(Activity): Take the data below and extract the lines from the one with "Lemma gas_account_check pop" to the one with "Lemma AddSlot_calm a", inclusive, exactly as written.

(Records supplied):
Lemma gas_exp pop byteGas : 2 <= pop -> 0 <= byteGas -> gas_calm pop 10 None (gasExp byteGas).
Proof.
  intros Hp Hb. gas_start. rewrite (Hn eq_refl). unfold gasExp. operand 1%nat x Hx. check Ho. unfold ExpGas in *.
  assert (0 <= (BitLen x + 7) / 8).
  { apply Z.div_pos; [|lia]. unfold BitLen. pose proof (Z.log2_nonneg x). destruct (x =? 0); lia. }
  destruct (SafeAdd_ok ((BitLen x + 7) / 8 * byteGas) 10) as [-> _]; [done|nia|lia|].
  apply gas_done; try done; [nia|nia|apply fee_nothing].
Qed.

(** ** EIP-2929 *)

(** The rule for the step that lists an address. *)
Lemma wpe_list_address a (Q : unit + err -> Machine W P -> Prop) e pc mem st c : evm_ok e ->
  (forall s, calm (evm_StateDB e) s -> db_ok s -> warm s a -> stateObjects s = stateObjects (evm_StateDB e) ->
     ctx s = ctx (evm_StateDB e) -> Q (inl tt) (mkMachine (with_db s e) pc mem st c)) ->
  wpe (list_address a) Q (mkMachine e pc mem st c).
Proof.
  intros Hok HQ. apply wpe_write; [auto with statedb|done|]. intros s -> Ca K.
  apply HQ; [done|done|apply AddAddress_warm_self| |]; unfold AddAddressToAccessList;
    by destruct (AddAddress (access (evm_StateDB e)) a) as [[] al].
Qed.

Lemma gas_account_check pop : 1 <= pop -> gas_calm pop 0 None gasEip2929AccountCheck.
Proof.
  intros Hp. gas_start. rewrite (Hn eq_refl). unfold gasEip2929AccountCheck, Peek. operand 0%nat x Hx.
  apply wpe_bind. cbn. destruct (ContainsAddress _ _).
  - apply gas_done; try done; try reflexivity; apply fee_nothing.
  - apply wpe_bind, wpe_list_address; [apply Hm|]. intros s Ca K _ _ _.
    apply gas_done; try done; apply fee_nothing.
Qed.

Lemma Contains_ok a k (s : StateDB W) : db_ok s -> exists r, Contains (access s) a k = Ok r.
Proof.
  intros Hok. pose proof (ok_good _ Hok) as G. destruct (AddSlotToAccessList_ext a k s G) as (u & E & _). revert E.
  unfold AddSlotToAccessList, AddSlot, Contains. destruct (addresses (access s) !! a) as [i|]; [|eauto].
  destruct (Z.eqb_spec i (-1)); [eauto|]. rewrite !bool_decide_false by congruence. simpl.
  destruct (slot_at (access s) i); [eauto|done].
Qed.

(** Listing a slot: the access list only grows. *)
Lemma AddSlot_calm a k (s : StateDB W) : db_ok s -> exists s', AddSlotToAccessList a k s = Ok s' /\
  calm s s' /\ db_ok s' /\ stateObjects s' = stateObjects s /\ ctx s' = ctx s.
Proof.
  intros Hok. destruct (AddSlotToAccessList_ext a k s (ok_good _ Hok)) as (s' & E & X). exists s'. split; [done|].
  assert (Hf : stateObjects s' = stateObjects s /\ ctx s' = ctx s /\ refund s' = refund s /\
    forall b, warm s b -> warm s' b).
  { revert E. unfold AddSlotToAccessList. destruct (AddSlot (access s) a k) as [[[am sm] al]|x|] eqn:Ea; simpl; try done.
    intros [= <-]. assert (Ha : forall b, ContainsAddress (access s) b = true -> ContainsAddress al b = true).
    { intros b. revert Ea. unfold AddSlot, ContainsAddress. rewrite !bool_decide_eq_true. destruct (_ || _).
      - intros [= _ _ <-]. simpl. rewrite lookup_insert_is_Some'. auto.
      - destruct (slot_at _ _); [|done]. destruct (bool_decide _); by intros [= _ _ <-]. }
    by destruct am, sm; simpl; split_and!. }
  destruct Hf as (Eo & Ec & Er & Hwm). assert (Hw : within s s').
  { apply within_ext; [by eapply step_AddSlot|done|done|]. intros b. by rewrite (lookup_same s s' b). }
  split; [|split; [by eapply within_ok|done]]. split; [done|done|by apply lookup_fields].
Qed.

---

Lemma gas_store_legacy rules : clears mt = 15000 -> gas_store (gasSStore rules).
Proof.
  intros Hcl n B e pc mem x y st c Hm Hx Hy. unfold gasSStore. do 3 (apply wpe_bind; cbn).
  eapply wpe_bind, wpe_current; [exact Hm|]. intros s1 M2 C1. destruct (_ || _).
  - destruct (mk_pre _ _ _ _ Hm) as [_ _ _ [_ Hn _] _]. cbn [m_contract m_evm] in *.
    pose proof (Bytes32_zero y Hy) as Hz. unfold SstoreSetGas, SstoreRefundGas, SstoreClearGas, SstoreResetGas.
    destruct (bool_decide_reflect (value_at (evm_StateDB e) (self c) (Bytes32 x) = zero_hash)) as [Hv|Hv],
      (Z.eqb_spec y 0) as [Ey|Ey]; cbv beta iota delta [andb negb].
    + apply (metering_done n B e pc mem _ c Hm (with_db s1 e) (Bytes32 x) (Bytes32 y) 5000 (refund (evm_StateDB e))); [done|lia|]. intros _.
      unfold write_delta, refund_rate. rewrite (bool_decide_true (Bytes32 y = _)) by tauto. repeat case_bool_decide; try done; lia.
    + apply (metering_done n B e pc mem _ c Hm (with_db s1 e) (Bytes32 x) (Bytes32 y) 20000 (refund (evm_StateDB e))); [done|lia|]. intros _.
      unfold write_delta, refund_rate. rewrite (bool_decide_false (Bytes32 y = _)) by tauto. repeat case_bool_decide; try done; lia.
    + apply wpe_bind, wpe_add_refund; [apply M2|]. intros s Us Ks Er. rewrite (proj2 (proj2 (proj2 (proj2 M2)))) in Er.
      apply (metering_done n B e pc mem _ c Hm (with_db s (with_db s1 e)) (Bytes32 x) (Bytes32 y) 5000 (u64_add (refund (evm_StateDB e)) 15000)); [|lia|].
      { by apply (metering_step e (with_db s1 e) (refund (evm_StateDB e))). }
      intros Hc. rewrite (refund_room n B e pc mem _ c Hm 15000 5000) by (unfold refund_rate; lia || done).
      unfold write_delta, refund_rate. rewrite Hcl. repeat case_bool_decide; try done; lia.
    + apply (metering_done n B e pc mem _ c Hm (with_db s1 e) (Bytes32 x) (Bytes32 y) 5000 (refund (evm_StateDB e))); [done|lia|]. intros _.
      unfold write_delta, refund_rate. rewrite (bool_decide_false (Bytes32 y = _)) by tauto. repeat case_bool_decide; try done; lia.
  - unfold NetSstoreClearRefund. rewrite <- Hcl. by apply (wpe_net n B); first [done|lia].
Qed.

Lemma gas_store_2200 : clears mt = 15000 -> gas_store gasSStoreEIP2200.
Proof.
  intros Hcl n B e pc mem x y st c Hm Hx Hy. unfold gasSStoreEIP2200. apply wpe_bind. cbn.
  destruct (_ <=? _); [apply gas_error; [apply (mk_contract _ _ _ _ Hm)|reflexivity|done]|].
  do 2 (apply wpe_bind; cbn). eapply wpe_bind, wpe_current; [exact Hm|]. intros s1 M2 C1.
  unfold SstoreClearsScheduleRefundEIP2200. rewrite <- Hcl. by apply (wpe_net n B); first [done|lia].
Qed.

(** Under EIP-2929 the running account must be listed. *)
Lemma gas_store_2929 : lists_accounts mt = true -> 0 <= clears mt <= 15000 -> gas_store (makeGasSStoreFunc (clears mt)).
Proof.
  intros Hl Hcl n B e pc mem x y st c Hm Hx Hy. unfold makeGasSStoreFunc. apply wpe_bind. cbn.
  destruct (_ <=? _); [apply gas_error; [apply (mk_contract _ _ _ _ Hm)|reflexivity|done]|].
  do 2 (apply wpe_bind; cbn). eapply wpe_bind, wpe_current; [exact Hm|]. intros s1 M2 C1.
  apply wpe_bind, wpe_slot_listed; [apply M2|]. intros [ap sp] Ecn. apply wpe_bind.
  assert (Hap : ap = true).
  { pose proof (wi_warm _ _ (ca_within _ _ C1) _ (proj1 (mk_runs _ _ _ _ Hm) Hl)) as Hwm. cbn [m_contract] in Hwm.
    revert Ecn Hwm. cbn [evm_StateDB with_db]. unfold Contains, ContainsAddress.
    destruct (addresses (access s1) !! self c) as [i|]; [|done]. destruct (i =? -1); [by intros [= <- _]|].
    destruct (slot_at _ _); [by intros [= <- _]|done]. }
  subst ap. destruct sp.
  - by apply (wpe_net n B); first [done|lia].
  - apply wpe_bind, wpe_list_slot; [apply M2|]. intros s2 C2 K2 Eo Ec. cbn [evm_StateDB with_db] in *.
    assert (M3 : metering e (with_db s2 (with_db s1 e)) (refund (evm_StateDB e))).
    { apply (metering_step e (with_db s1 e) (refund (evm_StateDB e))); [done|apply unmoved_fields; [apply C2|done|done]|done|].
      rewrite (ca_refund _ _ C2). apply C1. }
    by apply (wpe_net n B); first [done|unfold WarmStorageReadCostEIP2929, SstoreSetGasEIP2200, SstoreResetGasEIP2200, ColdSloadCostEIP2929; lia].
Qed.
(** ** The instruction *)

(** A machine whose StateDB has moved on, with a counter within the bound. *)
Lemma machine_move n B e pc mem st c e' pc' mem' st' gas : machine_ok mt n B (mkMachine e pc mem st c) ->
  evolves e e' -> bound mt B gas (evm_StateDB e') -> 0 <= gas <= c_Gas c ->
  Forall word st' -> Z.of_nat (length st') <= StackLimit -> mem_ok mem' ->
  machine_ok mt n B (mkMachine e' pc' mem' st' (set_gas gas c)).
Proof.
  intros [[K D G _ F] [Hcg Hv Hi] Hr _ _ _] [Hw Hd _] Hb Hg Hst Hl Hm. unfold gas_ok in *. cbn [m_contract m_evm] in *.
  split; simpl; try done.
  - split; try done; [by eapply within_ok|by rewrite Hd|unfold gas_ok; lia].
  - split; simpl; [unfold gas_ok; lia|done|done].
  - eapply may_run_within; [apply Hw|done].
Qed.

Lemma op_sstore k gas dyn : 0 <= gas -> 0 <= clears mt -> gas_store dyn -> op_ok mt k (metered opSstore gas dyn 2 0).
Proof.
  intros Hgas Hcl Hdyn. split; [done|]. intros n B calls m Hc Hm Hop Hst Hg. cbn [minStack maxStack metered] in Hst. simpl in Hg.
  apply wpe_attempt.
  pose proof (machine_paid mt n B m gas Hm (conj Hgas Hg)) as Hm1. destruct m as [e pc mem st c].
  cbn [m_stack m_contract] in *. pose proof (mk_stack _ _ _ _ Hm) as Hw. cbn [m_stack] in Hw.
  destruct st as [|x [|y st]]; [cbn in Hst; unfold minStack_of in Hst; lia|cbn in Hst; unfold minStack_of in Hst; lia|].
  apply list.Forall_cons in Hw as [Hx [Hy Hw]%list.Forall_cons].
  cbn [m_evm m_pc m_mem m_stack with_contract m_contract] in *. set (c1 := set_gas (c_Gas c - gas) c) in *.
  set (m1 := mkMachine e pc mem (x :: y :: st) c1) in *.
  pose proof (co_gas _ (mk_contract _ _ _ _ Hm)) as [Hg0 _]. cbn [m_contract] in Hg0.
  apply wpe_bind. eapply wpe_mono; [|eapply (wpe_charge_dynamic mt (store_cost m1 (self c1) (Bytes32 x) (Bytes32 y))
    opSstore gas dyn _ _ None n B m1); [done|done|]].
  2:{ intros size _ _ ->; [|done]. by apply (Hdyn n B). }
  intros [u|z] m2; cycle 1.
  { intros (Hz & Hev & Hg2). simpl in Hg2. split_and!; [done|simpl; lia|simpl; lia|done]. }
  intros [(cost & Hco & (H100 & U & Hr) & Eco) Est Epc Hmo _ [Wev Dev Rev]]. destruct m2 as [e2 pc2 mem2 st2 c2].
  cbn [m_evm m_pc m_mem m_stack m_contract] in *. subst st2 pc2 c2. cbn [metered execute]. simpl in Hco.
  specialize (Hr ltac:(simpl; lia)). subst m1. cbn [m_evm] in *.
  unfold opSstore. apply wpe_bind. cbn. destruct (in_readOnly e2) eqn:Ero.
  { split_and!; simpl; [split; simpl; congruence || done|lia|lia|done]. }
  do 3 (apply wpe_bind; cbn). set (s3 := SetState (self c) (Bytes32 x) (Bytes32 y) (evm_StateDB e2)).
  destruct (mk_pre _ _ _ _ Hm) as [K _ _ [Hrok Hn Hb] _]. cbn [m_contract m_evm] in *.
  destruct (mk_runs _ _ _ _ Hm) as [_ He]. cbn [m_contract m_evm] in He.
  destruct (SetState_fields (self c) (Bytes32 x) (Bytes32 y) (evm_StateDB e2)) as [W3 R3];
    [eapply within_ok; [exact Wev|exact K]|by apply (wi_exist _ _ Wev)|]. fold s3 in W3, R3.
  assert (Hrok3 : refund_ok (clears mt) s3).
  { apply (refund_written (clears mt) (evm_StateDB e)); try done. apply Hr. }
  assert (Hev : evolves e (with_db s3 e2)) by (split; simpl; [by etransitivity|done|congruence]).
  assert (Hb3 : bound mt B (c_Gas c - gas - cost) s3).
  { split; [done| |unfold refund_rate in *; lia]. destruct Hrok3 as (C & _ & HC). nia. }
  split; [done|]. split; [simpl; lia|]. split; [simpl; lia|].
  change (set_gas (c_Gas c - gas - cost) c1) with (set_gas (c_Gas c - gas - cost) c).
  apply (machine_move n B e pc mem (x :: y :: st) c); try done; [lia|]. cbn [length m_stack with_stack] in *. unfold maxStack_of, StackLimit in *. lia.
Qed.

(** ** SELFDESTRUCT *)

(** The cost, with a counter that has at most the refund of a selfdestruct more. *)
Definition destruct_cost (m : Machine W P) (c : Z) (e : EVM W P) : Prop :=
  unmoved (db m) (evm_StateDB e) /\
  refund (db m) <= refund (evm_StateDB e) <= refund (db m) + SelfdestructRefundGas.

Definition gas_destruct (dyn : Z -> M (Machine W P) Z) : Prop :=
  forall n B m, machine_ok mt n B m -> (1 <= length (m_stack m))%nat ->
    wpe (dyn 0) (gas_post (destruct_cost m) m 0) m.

(Answer to this exercise):
Lemma gas_account_check pop : 1 <= pop -> gas_calm pop 0 None gasEip2929AccountCheck.
Proof.
  intros Hp. gas_start. rewrite (Hn eq_refl). unfold gasEip2929AccountCheck, Peek. operand 0%nat x Hx.
  apply wpe_bind. cbn. destruct (ContainsAddress _ _).
  - apply gas_done; try done; try reflexivity; apply fee_nothing.
  - apply wpe_bind, wpe_list_address; [apply Hm|]. intros s Ca K _ _ _.
    apply gas_done; try done; apply fee_nothing.
Qed.

Lemma Contains_ok a k (s : StateDB W) : db_ok s -> exists r, Contains (access s) a k = Ok r.
Proof.
  intros Hok. pose proof (ok_good _ Hok) as G. destruct (AddSlotToAccessList_ext a k s G) as (u & E & _). revert E.
  unfold AddSlotToAccessList, AddSlot, Contains. destruct (addresses (access s) !! a) as [i|]; [|eauto].
  destruct (Z.eqb_spec i (-1)); [eauto|]. rewrite !bool_decide_false by congruence. simpl.
  destruct (slot_at (access s) i); [eauto|done].
Qed.

(** Listing a slot: the access list only grows. *)
Lemma AddSlot_calm a k (s : StateDB W) : db_ok s -> exists s', AddSlotToAccessList a k s = Ok s' /\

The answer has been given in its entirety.